The Knight lab has been working hard testing new primers for 16S rRNA amplicon production and its time to share our progress.
So far, the 16S rRNA V4 region forward primer (designated 515f) has been paired with five different reverse primers (806r, 926r, 967r, 1048r, and 1391r) to amplify ribosomal RNA from bacteria, Archaea, and Fungi. Thanks to Jed Fuhrman and Amy Apprill, the 515f and 806r primers have also been modified, helping minimize the amplification bias against Crenarchaeota/Thaumarchaeota (515f) and SAR 11 (806r). All primer pairs have successfully yielded PCR amplicons, and the amplicons from the 515f/806r and 515f/926r constructs sequenced. The remaining primer pair constructs will be sequenced soon with an update to follow once we have the results.
The differences between the old and new 515f nd 806r constructs are described below:
Original 515f construct / modified construct (Jed Fuhrman, C to Y base change on the 5’ end)
5′-GTGCCAGCMGCCGCGGTAA-3′ / 5′-GTGYCAGCMGCCGCGGTAA-3′
Original 806r construct / modified construct (806rB, Amy Apprill, H to N base change mid-primer):
5′-GGACTACHVGGGTWTCTAAT-3′ / 5’-GGACTACNVGGGTWTCTAAT-3’
Why the new constructs, you ask? And what does the added degeneracy mean?
- The barcodes, which were previously located on the reverse primer, are now located on the forward (515) primer. This enables the user to pair the forward primer with various reverse primer constructs to enable longer amplicons. We’ve tested the barcoded 515f primer with 806r and 926r. Importantly, the barcoded constructs were screened in silico for secondary structure against a number of longer constructs (967r, 1048r, 1391r). We have tested the performance of these constructs in PCR but have not validated the results on the MiSeq or HiSeq platforms.
- The degeneracy was added to the forward and reverse primers to minimize the bias against Crenarchaeota/Thaumarchaeota (515f modification) and the marine and freshwater alphaproteobacterial clade SAR11 (806r modification)

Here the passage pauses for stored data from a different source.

(* ===== verification/Race.v ===== *)
(** * Concurrent snapshot commits

    Any number of [CommitSnapshot] calls, on any tables, interleaved action by
    action over a network that fails as it likes.  Every call has a ghost
    state (its lock, its transaction, how far it is), and the invariant [races]
    ties the ghosts to the locks, the open transactions and the committed
    rows; the calls conform to it, which orders the successful ones. *)
From S2P Require Import Prelude Prog Protocol LRU MVCC Lock Models PartitionSpec GoJson Postgres World LockPool.
From S2P Require Import PgClient PgFacts Reads Registry Commit Wf.

(** The arguments of a call. *)
Record call := mkCall {
  c_table : string;
  c_parent : Z;
  c_operation : string;
  c_parts : list PartitionRow;
  c_keys : list string;
}.

(** What a transaction's statements have done so far: nothing to [tables] and
    [snapshots], the snapshot row inserted, the table's pointer moved too. *)
Inductive work := Nothing | Inserted (n : Z) | Pointed (n : Z).

Definition work_snapshot (w : work) : option Z :=
  match w with Nothing => None | Inserted n | Pointed n => Some n end.

(** How far a call is: nothing known, the table's pointer known, inside its
    transaction, committed as a snapshot. *)
Inductive phase := Outside | Knows (n : Z) | InTx (w : work) | Done (n : Z).

Record ghost := mkGhost {
  g_call : call;
  g_lock : lock_status;
  g_tx : option Z;
  g_phase : phase;
}.

Definition with_lock (l : lock_status) (g : ghost) : ghost := mkGhost (g_call g) l (g_tx g) (g_phase g).
Definition with_txn (tx : Z) (g : ghost) : ghost := mkGhost (g_call g) (g_lock g) (Some tx) (g_phase g).
Definition with_phase (p : phase) (g : ghost) : ghost := mkGhost (g_call g) (g_lock g) (g_tx g) p.

Definition g_table (g : ghost) : string := c_table (g_call g).
Definition g_parent (g : ghost) : Z := c_parent (g_call g).

(** A snapshot row of the call, under an id. *)
Definition is_row (table_id parent n : Z) (r : snapshots_row) : Prop :=
  s_table_id r = table_id /\ s_snapshot_id r = n /\ s_parent_snapshot_id r = int64 parent.

(** The effect of a transaction's log on [tables] and [snapshots], wherever
    it is applied. *)
Definition log_does (name : string) (table_id : option Z) (parent : Z) (w : work) (log : list (DB -> DB)) : Prop :=
  match w with
  | Nothing => forall d, tables (tx_view log d) = tables d /\ snapshots (tx_view log d) = snapshots d
  | Inserted n => exists id r, table_id = Some id /\ is_row id parent n r /\ forall d,
      tables (tx_view log d) = tables d /\ snapshots (tx_view log d) = snapshots d ++ [r]
  | Pointed n => exists id r start, table_id = Some id /\ is_row id parent n r /\ forall d,
      tables (tx_view log d) = update_where (live_named name) (set_current_snapshot n start) (tables d) /\
      snapshots (tx_view log d) = snapshots d ++ [r]
  end.

Section race.
Context `{Postgres} `{GoText}.

Definition commit_call (c : call) : Prog Sys CommitResult :=
  Registry.CommitSnapshot (c_table c) (c_parent c) (c_operation c) (c_parts c) (c_keys c).

(** The tables a name stands for do not change. *)
Context (ids : string -> option Z).

Definition holds (g : ghost) : Prop := exists l, g_lock g = ExclusiveBy l.

(** What a call knows of the shared state. *)
Definition knows (g : ghost) (s : Sys) : Prop :=
  let pointer := current_snapshot (g_table g) (db s) in
  match g_phase g with
  | Outside => True
  | Knows n => holds g /\ pointer = n
  | InTx w =>
      holds g /\ pointer = g_parent g /\
      (exists tx, g_tx g = Some tx /\ forall start log,
         pg_txs (sys_pg s) !! tx = Some (mkTxState start (Some log)) ->
         log_does (g_table g) (ids (g_table g)) (g_parent g) w log) /\
      forall n, work_snapshot w = Some n -> g_parent g < n <= pg_seqs (sys_pg s) SeqSnapshots
  | Done n =>
      (exists id r, ids (g_table g) = Some id /\ r ∈ snapshots (db s) /\ is_row id (g_parent g) n r) /\
      g_parent g < n <= pointer
  end.

Record races (gs : list ghost) (s : Sys) : Prop := {
  rc_locks : locks_agree (map g_lock gs) (sys_locks s);
  rc_mutex : forall i g l, gs !! i = Some g -> refers_to (g_lock g) = Some l ->
    locks (sys_locks s) !! g_table g = Some l;
  rc_ids : forall t, table_id t (db s) = ids t;
  rc_seq : 0 <= pg_seqs (sys_pg s) SeqSnapshots < 2 ^ 63;
  rc_pointer : forall t, 0 <= current_snapshot t (db s) <= pg_seqs (sys_pg s) SeqSnapshots;
  rc_txs : forall i j g g' tx, gs !! i = Some g -> gs !! j = Some g' ->
    g_tx g = Some tx -> g_tx g' = Some tx -> i = j;
  rc_next : forall i g tx, gs !! i = Some g -> g_tx g = Some tx -> tx < pg_next_tx (sys_pg s);
  rc_knows : forall i g, gs !! i = Some g -> knows g s;
  rc_order : forall i j g g' n n', gs !! i = Some g -> gs !! j = Some g' -> i <> j ->
    g_table g = g_table g' -> g_phase g = Done n -> g_phase g' = Done n' ->
    n <= g_parent g' \/ n' <= g_parent g;
}.

(** ** Keeping the invariant *)

(** The rows a call's knowledge is about are as they were, up to new
    snapshots. *)
Definition same_rows (s s' : Sys) : Prop :=
  tables (db s') = tables (db s) /\ (forall r, r ∈ snapshots (db s) -> r ∈ snapshots (db s')).

Lemma same_pointer s s' t : tables (db s') = tables (db s) -> current_snapshot t (db s') = current_snapshot t (db s).
Proof. unfold current_snapshot, live_table. by intros ->. Qed.

Lemma same_ids s s' t : tables (db s') = tables (db s) -> table_id t (db s') = table_id t (db s).
Proof. unfold table_id, live_table. by intros ->. Qed.

(** Knowledge survives what other calls do. *)
Lemma knows_other g s s' :
  same_rows s s' -> pg_seqs (sys_pg s) SeqSnapshots <= pg_seqs (sys_pg s') SeqSnapshots ->
  (forall tx, g_tx g = Some tx -> pg_txs (sys_pg s') !! tx = pg_txs (sys_pg s) !! tx) ->
  knows g s -> knows g s'.
Proof.
  intros [Ht Hsn] Hq Htx Hk. unfold knows in *. cbv zeta in *. rewrite (same_pointer s s') by done.
  destruct (g_phase g) as [|n|w|n]; [done | done | |].
  - destruct Hk as (Hh & Hp & (tx & Etx & Hlog) & Hn). split_and!; [done | done | |].
    + exists tx. split; [done|]. intros start log. rewrite (Htx _ Etx). apply Hlog.
    + intros n En. specialize (Hn n En). lia.
  - destruct Hk as [(id & r & Hid & Hr & Hrow) Hn]. split; [exists id, r; auto | done].
Qed.

Lemma lookup_insert_cases {A} (l : list A) i j x y :
  <[i := x]> l !! j = Some y -> (j = i /\ y = x) \/ (j <> i /\ l !! j = Some y).
Proof. rewrite list_lookup_insert_Some. intros [(-> & -> & _)|[? ?]]; auto. Qed.

(** Call [i] moves and the committed tables stay as they are. *)
Lemma races_move gs s s' i g g' :
  races gs s -> gs !! i = Some g -> g_call g' = g_call g ->
  locks_agree (<[i := g_lock g']> (map g_lock gs)) (sys_locks s') ->
  (forall t l, locks (sys_locks s) !! t = Some l -> locks (sys_locks s') !! t = Some l) ->
  (forall l, refers_to (g_lock g') = Some l -> locks (sys_locks s') !! g_table g' = Some l) ->
  same_rows s s' -> pg_seqs (sys_pg s) SeqSnapshots <= pg_seqs (sys_pg s') SeqSnapshots < 2 ^ 63 ->
  (g_tx g' = g_tx g \/ exists tx, g_tx g' = Some tx /\ pg_next_tx (sys_pg s) <= tx < pg_next_tx (sys_pg s')) ->
  pg_next_tx (sys_pg s) <= pg_next_tx (sys_pg s') ->
  (forall tx, g_tx g <> Some tx -> tx < pg_next_tx (sys_pg s) -> pg_txs (sys_pg s') !! tx = pg_txs (sys_pg s) !! tx) ->
  knows g' s' -> (forall n, g_phase g' = Done n -> g_phase g = Done n) ->
  races (<[i := g']> gs) s'.
Proof.
  intros [Hl Hm Hids Hq Hp Htxs Hnx Hk Ho] Hi Hcall Hl' Hkeep Href Hrows Hq' Htx Hnext Hown Hk' Hdone.
  pose proof Hrows as [Htab _].
  assert (Htab_g : g_table g' = g_table g) by (unfold g_table; by rewrite Hcall).
  assert (Hpar_g : g_parent g' = g_parent g) by (unfold g_parent; by rewrite Hcall).
  assert (Hfresh : forall j h tx, gs !! j = Some h -> j <> i -> g_tx h = Some tx -> g_tx g' <> Some tx).
  { intros j h tx Hj Hne Ej Eg. destruct Htx as [E|(tx' & E & Hlt)].
    - rewrite E in Eg. by destruct Hne; eapply Htxs.
    - specialize (Hnx _ _ _ Hj Ej). rewrite E in Eg. injection Eg as ->. lia. }
  split.
  - by rewrite <- list_fmap_insert in Hl'.
  - intros j h l [[-> ->]|[Hne Hj]]%lookup_insert_cases Hr; [by apply Href | apply Hkeep; by eapply Hm].
  - intros t. by rewrite (same_ids s s').
  - lia.
  - intros t. rewrite (same_pointer s s') by done. specialize (Hp t). lia.
  - intros j1 j2 h1 h2 tx [[-> ->]|[Hne1 Hj1]]%lookup_insert_cases [[-> ->]|[Hne2 Hj2]]%lookup_insert_cases E1 E2; try done.
    + by destruct (Hfresh j2 h2 tx).
    + by destruct (Hfresh j1 h1 tx).
    + by eapply Htxs.
  - intros j h tx [[-> ->]|[Hne Hj]]%lookup_insert_cases E.
    + destruct Htx as [E'|(tx' & E' & Hlt)]; [|congruence || (rewrite E' in E; injection E as ->; lia)].
      rewrite E' in E. specialize (Hnx _ _ _ Hi E). lia.
    + specialize (Hnx _ _ _ Hj E). lia.
  - intros j h [[-> ->]|[Hne Hj]]%lookup_insert_cases; [done|].
    apply (knows_other h s s'); [done | lia | | by eapply Hk].
    intros tx E. apply Hown; [|by eapply Hnx]. intros E'. by destruct Hne; eapply Htxs.
  - intros j1 j2 h1 h2 n1 n2 [[-> ->]|[Hne1 Hj1]]%lookup_insert_cases [[-> ->]|[Hne2 Hj2]]%lookup_insert_cases Hne Ht E1 E2;
      try done.
    + rewrite Hpar_g. rewrite Htab_g in Ht. eapply (Ho i j2 g h2); eauto.
    + rewrite Hpar_g. rewrite Htab_g in Ht. eapply (Ho j1 i h1 g); eauto.
    + by eapply Ho.
Qed.

(** ** Actions on the locks *)

Lemma knows_locks m g s : knows g (set_locks m s) <-> knows g s.
Proof. done. Qed.

(** Where the locks go, nothing else moves. *)
Lemma races_lock gs s i g st m p :
  races gs s -> gs !! i = Some g ->
  locks_agree (<[i := st]> (map g_lock gs)) m ->
  (forall t l, locks (sys_locks s) !! t = Some l -> locks m !! t = Some l) ->
  (forall l, refers_to st = Some l -> locks m !! g_table g = Some l) ->
  knows (with_phase p (with_lock st g)) s -> (forall n, p = Done n -> g_phase g = Done n) ->
  races (<[i := with_phase p (with_lock st g)]> gs) (set_locks m s).
Proof.
  intros Hr Hi Hl Hkeep Href Hk Hdone. eapply (races_move gs s _ i g); try done.
  - split; [apply Z.le_refl | apply (rc_seq _ _ Hr)].
  - by left.
Qed.

Lemma conforms_lock_move {g op} st p (Q : unit -> ghost -> Prop) :
  lock_move (g_lock g) op st -> refers_to st = refers_to (g_lock g) \/ refers_to st = None ->
  (forall s, knows g s -> knows (with_phase p (with_lock st g)) s) -> (forall n, p = Done n -> g_phase g = Done n) ->
  (forall m m', op m = Some m' -> locks m' = locks m) ->
  Q tt (with_phase p (with_lock st g)) -> conforms races g (lock_op op) Q.
Proof.
  intros Hmv Href Hk Hdone Hlk HQ i gs s x s' Hr Hi Hf.
  destruct (op (sys_locks s)) as [m|] eqn:E; [|done]. cbn in Hf. injection Hf as <- <-.
  exists (with_phase p (with_lock st g)). split; [|done]. apply Hlk in E as Em.
  apply races_lock; try done.
  - eapply locks_agree_move; [apply Hr | | exact Hmv | exact E]. by rewrite list_lookup_fmap, Hi.
  - by rewrite Em.
  - rewrite Em. intros l Hl. eapply (rc_mutex _ _ Hr); [done|]. destruct Href; congruence.
  - apply Hk. by eapply (rc_knows _ _ Hr).
Qed.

To compare the new primer constructs to the old ones and thus confirm the performance of the new constructs, we sequenced amplicons produced from both constructs applied to a number of studies. Our intent was to sample a wide range of sample types to confirm that the new primer constructs produce data comparable to that obtained using the old constructs on a variety of sample types. The studies/sample types that the constructs were tested on are:
-5 American Gut fecal samples
-5 American Gut skin Samples
-5 Body farm control Soil samples
-6 Body farm paired skin/soil samples
-33 Sloan house samples (various sites)
-15 Mouse decomposition control soils
-9 Rice Rhizome samples
-12 Agricultural soil samples
Below is a procrustes plot (using the unweighted UniFrac distance matrix on the left and the weighted UniFrac distance matrix to take into account taxa abundances on the right) comparing samples amplified using the original primer construct and the new, modified primer construct. The calculated M2 value for the unweighted UniFrac based plot is 0.111 and for the weighted UniFrac based plot is 0.196. With the exception of a few mouse decomposition and built environment samples, each sample produces extremely comparable results between the old and new primer constructs. Importantly, very commonly studied sample types (stool, soil, skin) perform very well under the new constructs.